Legislators Restricting Medical Marijuana to Appease Law Enforcement
As the people become more aware and more supportive of medical marijuana, legislators sometimes find it difficult to translate rising popular support into political will. Established lobbies representing law enforcement and other interests threatened by medical marijuana throw up frustrating political roadblocks, leading legislators struggling to find some level of medical marijuana protections that can make it through the legislative process
For example, in Minnesota, law enforcement is close to killing prospects for a medical marijuana bill. Support for the measure only stands at 51 percent, according to the latest Minneapolis Star-Tribune poll, one of the lowest poll results on the issue I’ve read lately. (Opposition to outright legalization sits at 63 percent!)
Rep. Carly Melin was frustrated by law enforcement’s refusal to compromise on the bill, a requirement asked for by Gov. Mark Dayton, who agrees about law enforcement’s “legitimate concerns”. Given the bare majority of support she has to work with, Rep. Melin met the police more than halfway and pared away important parts of the bill. She offered to drop the provision allowing patients to grow their own medicine and offered to prohibit smoking of medical marijuana in favor of vaporization.
That didn’t wasn’t enough for Dennis Flaherty of the Minnesota Police and Peace Officers Association, whose group favored only pill and oil forms of medical marijuana. Flaherty also objected that conditions like post-traumatic stress and intractable pain would be allowed because they present “potential for abuse”. Flaherty’s group instead offered that medical marijuana should be for AIDS, cancer, glaucoma, and seizures and be limited to high-CBD versions with little to no THC.

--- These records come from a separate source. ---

Lemma grows_bind {A B} s0 (m : HM A) (f : A → HM B) Q Q' :
  grows s0 m Q → (∀ a s1, extends s0 s1 → Q s1 a → grows s1 (f a) Q') → grows s0 (m ≫= f) Q'.
Proof.
  intros Hm Hf s Hs. destruct (Hm s Hs) as (a & s1 & E1 & He1 & HQ).
  destruct (Hf a s1 ltac:(by etrans) HQ s1 ltac:(done)) as (b & s2 & E2 & He2 & HQ').
  exists b, s2. unfold mbind, HM_bind. rewrite E1. split; [done|]. split; [by etrans|done].
Qed.

(** A copy is made as it was in the first store, wherever the copying has got to. *)
Lemma grows_leaf s0 s1 r :
  extends s0 s1 → leaf_same s0 s0 r r → grows s1 (clone_ref r) (λ s, leaf_copied s0 s r).
Proof.
  intros H01 Hv s Hs. assert (extends s0 s) as H0s by by etrans.
  destruct r as [l|]; simpl in *.
  - destruct Hv as (x & Hx & _). pose proof (lookup_weaken _ _ _ _ Hx (proj1 H0s)) as Hxs.
    assert (leaves s !! fresh (dom (leaves s)) = None) as Hfr by (apply not_elem_of_dom; apply is_fresh).
    eexists (Some (fresh (dom (leaves s)))), _. unfold mbind, HM_bind, get_leaf, new_leaf. rewrite Hxs. simpl.
    split; [done|]. split; [split_and!; simpl; [by apply insert_subseteq|done..]|].
    split; [exists x; simpl; by rewrite lookup_insert_eq|].
    intros l' [= <-]. destruct H0s as (Hl & _). by eapply lookup_weaken_None.
  - exists None, s. split; [done|]. split; [done|]. by split.
Qed.

Lemma grows_new_cell s0 o Q :
  (∀ s l, extends s0 s → cells s0 !! l = None → cells s !! l = Some o → Q s (Some l)) → grows s0 (new_cell o) Q.
Proof.
  intros HQ s Hs. unfold new_cell.
  assert (cells s !! fresh (dom (cells s)) = None) as Hfr by (apply not_elem_of_dom; apply is_fresh).
  eexists (Some (fresh (dom (cells s)))), _. split; [done|].
  assert (extends s (mkStore (leaves s) (<[fresh (dom (cells s)):=o]> (cells s)) (objs s))) as He.
  { split_and!; simpl; [done|by apply insert_subseteq|done]. }
  split; [done|]. apply HQ; [by etrans|by eapply lookup_weaken_None; [|apply Hs]|simpl; by rewrite lookup_insert_eq].
Qed.

Lemma grows_new_obj s0 c Q :
  (∀ s l, extends s0 s → objs s0 !! l = None → objs s !! l = Some c → Q s l) → grows s0 (new_obj c) Q.
Proof.
  intros HQ s Hs. unfold new_obj.
  assert (objs s !! fresh (dom (objs s)) = None) as Hfr by (apply not_elem_of_dom; apply is_fresh).
  eexists (fresh (dom (objs s))), _. split; [done|].
  assert (extends s (mkStore (leaves s) (cells s) (<[fresh (dom (objs s)):=c]> (objs s)))) as He.
  { split_and!; simpl; [done..|by apply insert_subseteq]. }
  split; [done|]. apply HQ; [by etrans|by eapply lookup_weaken_None; [|apply Hs]|simpl; by rewrite lookup_insert_eq].
Qed.

(** Chains of extensions. *)
Ltac extd := first [reflexivity | eassumption
  | match goal with H : extends ?a ?b |- extends ?a _ => transitivity b; [exact H|]; clear H; extd end].
(** A copy made earlier is a copy still. *)
Ltac kept := match goal with
  | H : leaf_copied ?a _ ?r _ |- leaf_copied ?a _ ?r _ => eapply leaf_copied_mono; [|exact H]; extd
  | H : plug_copied ?a _ ?r _ |- plug_copied ?a _ ?r _ => eapply plug_copied_mono; [|exact H]; extd
  end.
Ltac conj := repeat match goal with |- _ ∧ _ => split end.
(** The next field of a [Clone]. *)
Ltac clone_field := eapply grows_bind; [eapply grows_leaf; [|eassumption]; extd|intros ? ? ? ?; cbv beta in *].

Lemma grows_plugin s0 s1 p :
  extends s0 s1 → plug_same s0 s0 p p → grows s1 (plugin_Clone p) (λ s, plug_copied s0 s p).
Proof.
  intros H01 Hv. destruct p as [[l|]|]; [|by apply grows_ret..].
  destruct Hv as (o & ? & Ho & ? & Hv). simplify_eq.
  eapply (grows_bind _ _ _ (λ s x, x = o)).
  { intros s Hs. exists o, s. unfold get_cell. rewrite (lookup_weaken _ _ _ _ Ho (proj1 (proj2 (transitivity H01 Hs)))).
    done. }
  intros x s2 Hs2 ->.
  eapply (grows_bind _ _ _ (λ s o', options_rel (leaf_copied s0 s) o o')).
  { destruct o; simpl in Hv; destruct_and?; cbn [options_out];
    unfold http2https_out, https2http_out, https2https_out, http2http_out; repeat clone_field; apply grows_ret; intros; simpl; conj; first [done|kept]. }
  intros o' s3 Hs3 Ho'. eapply grows_bind; [apply grows_new_cell with (Q := λ s r, plug_copied s0 s (Some (Some l)) (Some r))|].
  - intros s l' Hs Hn Hl'. split.
    + eapply lookup_weaken_None; [exact Hn|]. assert (extends s0 s3) as He by extd. apply He.
    + exists o, o'. split; [done|]. split; [done|]. eapply options_mono; [|exact Ho'].
      intros; by eapply leaf_copied_mono.
  - intros r s4 Hs4 Hr. apply grows_ret. intros s Hs. by eapply plug_copied_mono.
Qed.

Minnesota House Speaker Paul Thissen said it would be unlikely the bill moves forward without a compromise.
Meanwhile, Louisiana Rep. Austin Badon has filed a bill to legalize whole plant medical marijuana. His House Bill 720, however, tightens the restrictions on medical marijuana even more than other recent “no home grow” laws, saying, “We can really control the medical marijuana.”
Only neurologists, oncologists, and ophthalmologists who register for a special Louisiana state license would be allowed to recommend cannabis, and their relationship with the patient must be “bona fide”, meaning writing the recommendation cannot be the sole contact with the patient. Louisiana patients would only qualify with terminal cancer, nausea produced by chemotherapy, glaucoma, multiple sclerosis, and seizure disorders like epilepsy. There would be just six cultivation centers and ten dispensaries statewide that must be licensed pharmacies, limited to dispensing “one month’s supply” of cannabis. And, of course, patients would not be able to cultivate their own medicine.
I hope sooner rather than later more people see the success of legalization in Washington and Colorado and realize there is no need to separate cannabis consumers by their health status, for prohibition is the only reason to restrict these medical marijuana laws so severely. The more we solve that problem, the better things will be for patients.